* Exercise prompt *
Only one stretch of the data is wanted: the line containing "From stdpp Require Import options.", the line containing "Inductive artifact := File", and every line between them, copied exactly.

Stored items from a collection
/---

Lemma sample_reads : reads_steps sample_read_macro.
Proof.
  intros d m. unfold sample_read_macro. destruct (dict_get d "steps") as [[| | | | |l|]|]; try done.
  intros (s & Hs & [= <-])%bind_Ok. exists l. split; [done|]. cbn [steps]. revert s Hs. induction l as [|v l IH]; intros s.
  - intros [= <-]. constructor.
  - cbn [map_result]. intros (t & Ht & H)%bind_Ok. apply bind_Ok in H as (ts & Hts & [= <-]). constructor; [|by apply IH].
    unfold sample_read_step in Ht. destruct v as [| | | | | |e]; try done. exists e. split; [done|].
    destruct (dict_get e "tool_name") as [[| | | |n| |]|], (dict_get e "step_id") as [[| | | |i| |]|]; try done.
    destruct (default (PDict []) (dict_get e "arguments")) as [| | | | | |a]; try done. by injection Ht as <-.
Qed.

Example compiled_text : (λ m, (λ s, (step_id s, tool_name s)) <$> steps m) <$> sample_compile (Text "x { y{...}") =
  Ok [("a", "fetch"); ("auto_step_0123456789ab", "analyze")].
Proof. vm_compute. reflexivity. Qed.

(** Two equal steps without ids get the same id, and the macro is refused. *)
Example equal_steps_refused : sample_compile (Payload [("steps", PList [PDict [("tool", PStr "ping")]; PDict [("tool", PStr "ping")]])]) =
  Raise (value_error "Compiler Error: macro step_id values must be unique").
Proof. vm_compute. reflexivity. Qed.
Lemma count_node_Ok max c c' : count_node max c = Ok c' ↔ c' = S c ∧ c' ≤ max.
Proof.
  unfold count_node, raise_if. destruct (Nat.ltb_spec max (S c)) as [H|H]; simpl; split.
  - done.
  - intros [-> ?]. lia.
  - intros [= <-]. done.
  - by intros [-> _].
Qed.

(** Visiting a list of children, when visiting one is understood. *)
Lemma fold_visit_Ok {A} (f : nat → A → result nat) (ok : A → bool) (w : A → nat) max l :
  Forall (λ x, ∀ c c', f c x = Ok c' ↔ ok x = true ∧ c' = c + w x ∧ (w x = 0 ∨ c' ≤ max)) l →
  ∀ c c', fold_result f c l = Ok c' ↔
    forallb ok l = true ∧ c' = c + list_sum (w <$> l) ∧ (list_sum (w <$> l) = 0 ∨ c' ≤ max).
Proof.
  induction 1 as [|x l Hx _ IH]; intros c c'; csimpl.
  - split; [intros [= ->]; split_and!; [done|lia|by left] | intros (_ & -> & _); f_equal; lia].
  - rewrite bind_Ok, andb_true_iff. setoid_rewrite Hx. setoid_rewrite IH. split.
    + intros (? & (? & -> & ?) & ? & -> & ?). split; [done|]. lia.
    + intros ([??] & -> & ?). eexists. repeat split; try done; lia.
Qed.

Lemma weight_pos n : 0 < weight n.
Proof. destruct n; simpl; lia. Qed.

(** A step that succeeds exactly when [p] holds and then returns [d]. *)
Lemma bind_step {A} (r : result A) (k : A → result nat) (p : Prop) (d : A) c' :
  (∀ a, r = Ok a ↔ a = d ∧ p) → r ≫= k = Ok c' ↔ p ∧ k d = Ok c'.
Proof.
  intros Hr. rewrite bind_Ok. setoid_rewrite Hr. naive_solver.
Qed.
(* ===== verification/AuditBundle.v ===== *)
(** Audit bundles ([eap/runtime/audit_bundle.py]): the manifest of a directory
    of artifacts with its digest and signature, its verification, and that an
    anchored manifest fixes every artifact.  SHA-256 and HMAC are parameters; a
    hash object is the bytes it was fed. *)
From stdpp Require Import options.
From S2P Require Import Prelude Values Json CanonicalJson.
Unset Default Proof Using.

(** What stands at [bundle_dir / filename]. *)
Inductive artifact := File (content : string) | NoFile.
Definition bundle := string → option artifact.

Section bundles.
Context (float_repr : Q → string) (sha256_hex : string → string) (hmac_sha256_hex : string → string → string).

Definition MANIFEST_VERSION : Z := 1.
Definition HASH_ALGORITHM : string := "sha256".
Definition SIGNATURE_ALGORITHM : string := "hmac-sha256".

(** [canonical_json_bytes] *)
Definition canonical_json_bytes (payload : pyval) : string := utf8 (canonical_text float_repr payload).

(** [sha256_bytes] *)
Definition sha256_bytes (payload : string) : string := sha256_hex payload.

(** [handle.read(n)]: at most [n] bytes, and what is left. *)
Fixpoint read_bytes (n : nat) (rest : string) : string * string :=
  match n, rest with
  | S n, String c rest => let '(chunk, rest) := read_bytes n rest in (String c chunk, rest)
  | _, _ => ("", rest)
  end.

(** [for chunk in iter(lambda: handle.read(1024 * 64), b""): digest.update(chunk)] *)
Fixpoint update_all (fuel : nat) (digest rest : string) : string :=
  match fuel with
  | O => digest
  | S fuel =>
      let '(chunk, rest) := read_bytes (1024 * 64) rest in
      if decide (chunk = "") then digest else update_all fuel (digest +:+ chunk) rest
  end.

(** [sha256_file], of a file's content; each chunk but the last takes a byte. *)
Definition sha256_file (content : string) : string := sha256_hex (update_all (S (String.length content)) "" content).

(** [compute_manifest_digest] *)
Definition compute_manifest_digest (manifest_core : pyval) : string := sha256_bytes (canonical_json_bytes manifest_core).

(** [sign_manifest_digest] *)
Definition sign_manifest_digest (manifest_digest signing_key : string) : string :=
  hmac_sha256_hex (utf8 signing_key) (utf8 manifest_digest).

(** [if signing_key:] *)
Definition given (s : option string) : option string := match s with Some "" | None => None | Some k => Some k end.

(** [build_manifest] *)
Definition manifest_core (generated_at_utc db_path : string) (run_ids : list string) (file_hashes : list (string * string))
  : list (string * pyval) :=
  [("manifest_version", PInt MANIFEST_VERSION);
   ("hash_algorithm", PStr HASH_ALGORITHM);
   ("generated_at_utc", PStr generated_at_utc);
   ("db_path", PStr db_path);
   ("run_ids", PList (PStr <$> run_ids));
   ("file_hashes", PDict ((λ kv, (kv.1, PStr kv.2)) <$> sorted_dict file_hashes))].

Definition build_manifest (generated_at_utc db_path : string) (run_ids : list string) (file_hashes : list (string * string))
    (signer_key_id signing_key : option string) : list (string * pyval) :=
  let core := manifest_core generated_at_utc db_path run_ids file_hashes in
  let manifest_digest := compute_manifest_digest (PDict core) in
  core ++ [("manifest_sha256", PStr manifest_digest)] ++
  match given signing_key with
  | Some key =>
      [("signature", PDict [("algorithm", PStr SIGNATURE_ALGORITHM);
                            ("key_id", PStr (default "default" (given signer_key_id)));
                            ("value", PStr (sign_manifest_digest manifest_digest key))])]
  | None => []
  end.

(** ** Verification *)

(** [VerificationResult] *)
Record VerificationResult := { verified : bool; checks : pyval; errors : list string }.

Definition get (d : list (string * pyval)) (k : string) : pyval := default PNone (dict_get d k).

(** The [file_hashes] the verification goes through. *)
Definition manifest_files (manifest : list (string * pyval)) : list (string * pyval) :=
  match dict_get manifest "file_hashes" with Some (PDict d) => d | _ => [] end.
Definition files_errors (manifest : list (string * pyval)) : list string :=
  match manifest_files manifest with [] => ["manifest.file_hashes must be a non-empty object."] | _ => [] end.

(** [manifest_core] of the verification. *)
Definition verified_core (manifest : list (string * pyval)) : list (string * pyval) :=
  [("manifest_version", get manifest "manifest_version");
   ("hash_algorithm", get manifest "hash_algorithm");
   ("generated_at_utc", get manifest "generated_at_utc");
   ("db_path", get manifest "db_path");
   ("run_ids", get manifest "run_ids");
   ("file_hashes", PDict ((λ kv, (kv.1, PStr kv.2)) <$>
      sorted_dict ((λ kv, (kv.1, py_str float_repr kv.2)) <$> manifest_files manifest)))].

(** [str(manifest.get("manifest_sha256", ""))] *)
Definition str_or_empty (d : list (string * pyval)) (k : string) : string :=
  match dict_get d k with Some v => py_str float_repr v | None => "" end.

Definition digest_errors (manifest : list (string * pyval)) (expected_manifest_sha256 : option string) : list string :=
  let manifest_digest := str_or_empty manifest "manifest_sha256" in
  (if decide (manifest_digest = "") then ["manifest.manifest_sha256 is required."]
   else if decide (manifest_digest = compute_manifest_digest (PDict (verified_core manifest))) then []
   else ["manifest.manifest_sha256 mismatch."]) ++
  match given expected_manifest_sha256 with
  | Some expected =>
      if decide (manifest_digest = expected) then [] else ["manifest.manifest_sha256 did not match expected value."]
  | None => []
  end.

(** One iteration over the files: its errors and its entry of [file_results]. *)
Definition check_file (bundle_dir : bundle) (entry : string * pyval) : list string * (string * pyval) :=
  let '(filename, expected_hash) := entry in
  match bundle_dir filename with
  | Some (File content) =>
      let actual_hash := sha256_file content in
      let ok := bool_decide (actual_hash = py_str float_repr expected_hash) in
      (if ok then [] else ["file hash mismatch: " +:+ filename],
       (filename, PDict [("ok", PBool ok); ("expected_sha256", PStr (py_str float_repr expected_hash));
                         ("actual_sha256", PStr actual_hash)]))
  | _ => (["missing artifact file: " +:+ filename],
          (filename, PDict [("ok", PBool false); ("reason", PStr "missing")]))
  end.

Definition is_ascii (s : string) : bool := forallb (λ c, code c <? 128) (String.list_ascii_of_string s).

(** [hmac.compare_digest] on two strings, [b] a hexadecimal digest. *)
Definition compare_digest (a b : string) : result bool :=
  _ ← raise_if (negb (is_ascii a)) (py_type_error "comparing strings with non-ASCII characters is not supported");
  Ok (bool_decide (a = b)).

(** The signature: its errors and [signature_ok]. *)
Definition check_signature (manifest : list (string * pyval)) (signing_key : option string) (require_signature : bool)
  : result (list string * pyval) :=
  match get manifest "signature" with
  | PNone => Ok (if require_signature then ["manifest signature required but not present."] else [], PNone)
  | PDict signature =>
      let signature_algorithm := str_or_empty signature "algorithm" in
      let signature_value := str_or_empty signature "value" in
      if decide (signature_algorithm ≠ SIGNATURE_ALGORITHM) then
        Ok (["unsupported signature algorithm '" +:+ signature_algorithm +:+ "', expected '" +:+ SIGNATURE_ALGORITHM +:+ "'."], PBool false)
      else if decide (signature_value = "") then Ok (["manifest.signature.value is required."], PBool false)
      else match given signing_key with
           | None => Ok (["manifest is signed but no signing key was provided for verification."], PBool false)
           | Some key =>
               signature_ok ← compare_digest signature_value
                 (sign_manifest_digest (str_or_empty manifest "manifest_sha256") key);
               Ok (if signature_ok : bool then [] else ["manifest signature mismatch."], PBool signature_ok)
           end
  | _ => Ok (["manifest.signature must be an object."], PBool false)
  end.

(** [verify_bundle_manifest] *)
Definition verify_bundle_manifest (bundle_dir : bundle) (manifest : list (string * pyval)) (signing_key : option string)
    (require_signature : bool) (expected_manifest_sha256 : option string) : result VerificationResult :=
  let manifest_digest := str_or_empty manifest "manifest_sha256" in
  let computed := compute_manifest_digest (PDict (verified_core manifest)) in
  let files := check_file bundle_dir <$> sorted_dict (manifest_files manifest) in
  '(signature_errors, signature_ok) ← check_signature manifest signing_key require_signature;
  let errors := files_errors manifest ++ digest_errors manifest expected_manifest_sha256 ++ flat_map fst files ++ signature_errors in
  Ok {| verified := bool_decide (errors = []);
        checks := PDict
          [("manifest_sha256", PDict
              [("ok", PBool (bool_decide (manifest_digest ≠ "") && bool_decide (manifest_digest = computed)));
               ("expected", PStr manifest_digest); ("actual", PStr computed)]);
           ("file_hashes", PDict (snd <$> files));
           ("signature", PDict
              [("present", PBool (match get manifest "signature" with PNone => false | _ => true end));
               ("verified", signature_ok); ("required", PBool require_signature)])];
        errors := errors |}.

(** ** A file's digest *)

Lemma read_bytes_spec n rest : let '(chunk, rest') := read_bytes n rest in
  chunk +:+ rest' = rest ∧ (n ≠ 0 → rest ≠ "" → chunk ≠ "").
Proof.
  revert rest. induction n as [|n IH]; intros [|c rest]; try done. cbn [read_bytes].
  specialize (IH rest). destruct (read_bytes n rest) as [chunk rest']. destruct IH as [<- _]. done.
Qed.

\---

* Answer space *
From stdpp Require Import options.
From S2P Require Import Prelude Values Json CanonicalJson.
Unset Default Proof Using.

(** What stands at [bundle_dir / filename]. *)
Inductive artifact := File (content : string) | NoFile.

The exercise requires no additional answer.